Building a foundation with parts

October 2016 editorial

Thirty years after pitching his hometown baseball team to the brink of the World Series, Nolan Ryan remains a celebrity in his hometown south of Houston. He even has a freeway named after him—the Nolan Ryan Expressway.

It’s been years since Ryan has seen action on the pitching mound. Instead, he occasionally delivers sales pitches on television commercials seen on local stations.

In one of those TV spots for a foundation repair company, Ryan sits on a sofa with a husband and wife. Behind the sofa is the living room wall, and it has a Major-League crack.

“Cracks,” Nolan observes, “are bad.”

This is hardly shocking news to homeowners. All of us want our houses built on strong foundations. The same holds true for truck equipment distributors and trailer dealers. They, too, want a foundation that allows them to weather the ups and downs that frequently plague the commercial truck and trailer industry. If you are looking for stability in a business that can fluctuate dramatically, the parts department is it.

Also 30 years ago this month, Trailer/Body Builders began conducting periodic surveys of industry parts departments. During that time, we have conducted eight of them—every four years on average.

While the purpose of the survey has always been to take the current pulse of parts departments and identify trends in that segment of the truck equipment and trailer business, we thought we would review all eight of the parts department surveys to see how the business has changed over the past 30 years.

In all honesty, the fundamentals of our parts department haven’t all that much. Rather, they have been the epitome of consistency. There are no meteoric rises in parts sales as there have been in new equipment sales. But parts departments generally have been spared the sharp downturns that new equipment sales have suffered over the past 30 years.

Sure, the tools that parts personnel use to do their jobs are substantially different—and we will touch on some of those in just a moment. But the striking thing we saw from 30 years of data is how consistent the fundamentals of the business have been.

For example, the number of people working in the parts department has been roughly unchanged. Thirty years ago the average industry parts department had 4.0 employees—typically a parts manager and three people either in outside sales or working the parts counter. Our most recent survey results (see Page 22) show the average at 3.7 employees. Employment reached its low point during the Great Recession, but even then, there were three employees working in the average parts department.
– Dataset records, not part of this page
Lemma toy_beta_monotone : beta_0 toy_brownian <= beta_f toy_brownian.
Proof. simpl. lra. Qed.

Lemma toy_beta_t_half : 0 <= Brownian_beta_t toy_brownian (1 / 2).
Proof. unfold Brownian_beta_t. simpl. lra. Qed.

Lemma toy_heat_kernel_s_half : 0 <= Brownian_heat_kernel_s toy_brownian (1 / 2).
Proof. unfold Brownian_heat_kernel_s. simpl. lra. Qed.

Lemma Brownian_beta_t_interpolates_witness :
  Brownian_beta_t toy_brownian 0 = 1
  /\ Brownian_beta_t toy_brownian 1 = 2
  /\ Rmin 1 2 <= Brownian_beta_t toy_brownian (1 / 2) <= Rmax 1 2.
Proof.
  exact (Brownian_beta_t_interpolates toy_brownian (1 / 2)
           toy_interval toy_half_in_interval).
Defined.

Lemma Brownian_coefficients_schedule_witness :
  exists g,
    Brownian_coefficients toy_brownian [3; 4] (1 / 2) = ([0; 0], DScalar g)
    /\ 0 <= g
    /\ g * g = Brownian_beta_t toy_brownian (1 / 2)
    /\ snd (Brownian_coefficients toy_brownian [3; 4] 0) = DScalar (sqrt 1)
    /\ snd (Brownian_coefficients toy_brownian [3; 4] 1) = DScalar (sqrt 2).
Proof.
  exact (Brownian_coefficients_schedule toy_brownian [3; 4] (1 / 2)
           toy_interval toy_half_in_interval toy_beta_0_nonneg
           toy_beta_f_nonneg).
Defined.

Lemma Brownian_marginal_prob_std_range_witness :
  snd (Brownian_marginal_prob toy_brownian [3; 4] 0) = 0
  /\ 0 <= snd (Brownian_marginal_prob toy_brownian [3; 4] (1 / 2)) < 1
  /\ fst (Brownian_marginal_prob toy_brownian [3; 4] (1 / 2)) = [0; 0].
Proof.
  refine (Brownian_marginal_prob_std_range toy_brownian [3; 4] (1 / 2)
            _ toy_beta_0_nonneg toy_beta_monotone).
  lra.
Defined.

Lemma Brownian_std_of_heat_kernel_s_witness :
  snd (Brownian_marginal_prob toy_brownian [3; 4] (1 / 2)) ^ 2
  = 1 - exp (- Brownian_heat_kernel_s toy_brownian (1 / 2)).
Proof.
  exact (proj2 (Brownian_std_of_heat_kernel_s toy_brownian [0; 0] [3; 4]
                  (1 / 2) toy_heat_kernel_s_half)).
Defined.

Lemma Brownian_heat_kernel_s_accumulates_witness :
  Brownian_heat_kernel_s toy_brownian 1 - Brownian_heat_kernel_s toy_brownian 0
  = (1 - 0) * Brownian_beta_t toy_brownian ((0 + 1) / 2)
  /\ Brownian_heat_kernel_s toy_brownian 1
     = 1 * Brownian_beta_t toy_brownian (1 / 2).
Proof.
  exact (Brownian_heat_kernel_s_accumulates toy_brownian 0 1 eq_refl eq_refl).
Defined.

Lemma reverse_brownian_drift_is_scaled_score_witness :
  exists g,
    ReverseBrownian_coefficients (Brownian_reverse toy_brownian toy_score)
      [3; 4] (1 / 2)
    = Some ([- Brownian_beta_t toy_brownian (1 / 2) * 3;
             - Brownian_beta_t toy_brownian (1 / 2) * 4], DScalar g)
    /\ g * g = Brownian_beta_t toy_brownian (1 / 2).
Proof.
  exact (reverse_brownian_drift_is_scaled_score toy_brownian toy_score
           [3; 4] (1 / 2) toy_beta_t_half eq_refl).
Defined.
The challenges parts departments face also remain the same. In those years where we asked about the biggest challenges parts departments face, cutthroat competition (or similar price-sensitive concerns) was at or near the top of the list. Yet despite the competition, parts departments have maintained gross margins. The average gross margin over that timeframe was 26.6%. Even the lowest gross margin reported was 24.2%. Not surprisingly that came at the bottom of the Great Recession.

If salaries are any indication, top management appears to place a consistent value on their parts managers and sales personnel. Over the course of 30 years, outside salesmen consistently earn 90-95% as much as parts managers.  Inside sales personnel typically earn 70-80% as much as parts managers.

Salaries, however, do not appear to have kept up with inflation. According to the results of this year’s survey, parts managers on average earn just over $51,000 per year. But if we factor in inflation, that’s more than $5,000 less in today’s dollars than what a parts manager would have earned 30 years ago. The same holds true for the sales guys, roughly $3,000 short for outside sales and $5,772 below the inflation adjusted salary of an inside sales person 30 years ago.

But generally speaking, parts departments appear to have served as intended, producing the revenue (along with profits from the service department) required to keep the lights on when new equipment sales grow dim.

This isn’t to say that parts departments haven’t changed in 30 years. In 1986, parts managers only recently had said goodbye to the manual system of tracking inventory on index cards. Sophisticated parts departments had collections of catalogs that rivaled public libraries and checked inventories on green monochrome monitors or on reams of reports printed with dot matrix printers. The vast majority of inventory was kept back behind the parts counter, out of the customer’s sight and making impulse buying impossible.

Today’s parts departments have a new look and new tools. But the fundamentals of the business have remained consistent. They are to dealerships what bonds are to an investment portfolio—a stable foundation that provides steady income.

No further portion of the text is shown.